An alternative definition of the mean incidence rate, which is less sensitive to patients with short-term follow-up, is the mean number of events divided by the mean exposure time. Again, this criterion does not require any assumptions. Using the empirical counterpart of the estimator, this approach results in 15.1 and 19.2 events per 100-years for sacubitril/valsartan and enalapril. The ratio of the mean incidence rates is 0.79 and with 5000 bootstrap samples, the 95% CI is 0.71 to 0.87. Coincidently, the results from this nonparametric analysis are very similar to those from the negative binomial analysis. Note that if the negative binomial model holds and the assumption that the incidence rate is independent of the follow-up time is valid, then two preceding model-free estimators are both unbiased for the same parameter.

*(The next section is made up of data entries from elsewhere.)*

(** The part up to the host's turn. *)
Lemma ocall_request_run s call_id data data_len rb rl :
  let buf := shared_buffer s in let size := shared_buffer_size s in
  sys_ok s -> is_u64 call_id -> is_u64 data_len ->
  ranges_disjoint buf size data data_len = true \/ data_len = 0 -> user_mapped data data_len = true ->
  let '(stopped, f2) := stop_enclave STOP_EDGE_CALL_HOST (ocall_mem (emem (se s)) buf call_id data data_len) in
  dispatch_edgecall_ocall call_id data data_len rb rl s =
    if size <? 48 + data_len
    then Ok (1, set_se (set_emem (store64 (emem (se s)) (buf + edge_call.call_id) call_id) (se s)) s)
    else with_edge (if negb (stopped =? 0) then ret 1 else ocall_answer buf rb rl) (set_se (set_emem f2 (se s)) s).
Proof.
  intros buf size [Hes Est Eln Hroom] Hid Hlen Hdata Hmd.
  destruct (stop_enclave _ _) as [stopped f2] eqn:Estop.
  pose proof Hes as [B1 B2 B3 _ B5]. fold buf in Est. fold size in Eln, Hroom. change edge_call.sizeof with 48 in Hroom.
  rewrite Est, Eln in *. unfold is_u64 in Hlen. unfold dispatch_edgecall_ocall, bind at 1, get at 1. fold buf size.
  unfold with_edge at 1, zoom. unfold bind at 1, store at 1, modify. unfold bind at 1, get at 1.
  unfold edge_call_data_ptr. cbn [_shared_start set_emem]. rewrite Est. change edge_call.sizeof with 48.
  rewrite (u64_id (buf + 48)) by (unfold is_u64; lia). replace (buf + 48 - buf) with 48 by lia.
  rewrite (u64_id 48), (u64_id (size - 48)) by (unfold is_u64; lia).
  destruct (Z.ltb_spec (size - 48) data_len).
  { by rewrite (proj2 (Z.ltb_lt size (48 + data_len))) by lia. }
  rewrite (proj2 (Z.ltb_ge size (48 + data_len))) by lia.
  unfold bind at 1, copy_from_user, copy_user. rewrite Hmd. unfold bind at 1, memcpy.
  replace (_ || _) with true.
  2: { symmetry. destruct (decide (data_len = 0)) as [->|]; [apply orb_true_r|]. apply orb_true_iff. left.
       destruct Hdata; [|done]. apply (ranges_disjoint_sub _ size); lia || done. }
  unfold modify, ret at 1. cbn [emem set_emem].
  pose proof (read_data_after_id (se s) call_id data data_len) as Hr. rewrite Est, Eln in Hr.
  rewrite Hr by (done || lia). unfold bind at 1, edge_call_setup_call.
  rewrite setup_slot; cbn [_shared_start _shared_len set_emem].
  - change (negb (0 =? 0)) with false. cbv iota. unfold bind at 1, sbi_stop_enclave, outside_call, with_slot.
    cbn [emem set_emem _shared_start]. rewrite Est. replace (buf + 48 - buf) with 48 by lia.
    fold (ocall_mem (emem (se s)) buf call_id data data_len). rewrite Estop. unfold with_edge, zoom.
    destruct (stopped =? 0); done.
  - repeat apply buffer_ok_set_emem; auto with keystone.
  - unfold is_u64. lia.
  - done.
  - unfold in_shared. cbn [_shared_start _shared_len set_emem]. rewrite Est, Eln. lia.
Qed.
End OcallProofs.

The quantifications for recurrent events considered thus far may not be ideal if, for example, there is a definite survival advantage for one treatment arm over the other. A treatment that is effective for extending survival may increase the incidence rate by extending a patient’s exposure period. In other words, a direct comparison of the mean number of recurrent events per unit of exposure time between the treatment arms can be misleading. One approach to deal with this situation is to consider an endpoint that consists of the total event-free survival times summed across all recurrent events that a patient might experience. For example, in cardiovascular studies, this endpoint might include the total time spent free of heart failure hospitalization while the patient is alive. Model-free analytic methods with this endpoint have recently been developed by Claggett et al.26
5 |. DISCUSSIONS
It is important to note that even if we choose a model-free quantification of the treatment difference, it should be accompanied by an appropriate summary of the endpoint in each treatment group. For instance, in the heart failure example, the ratio of the two mean incidence rates has no modeling constraints. However, without estimates of the mean incidence rate for each group, it would be difficult to interpret whether the difference between the groups is clinically meaningful. This parallels the difficulty of presenting a hazard ratio without an estimated hazard curve, as in the second example, or presenting an odds ratio without reference event rates, as in the first example.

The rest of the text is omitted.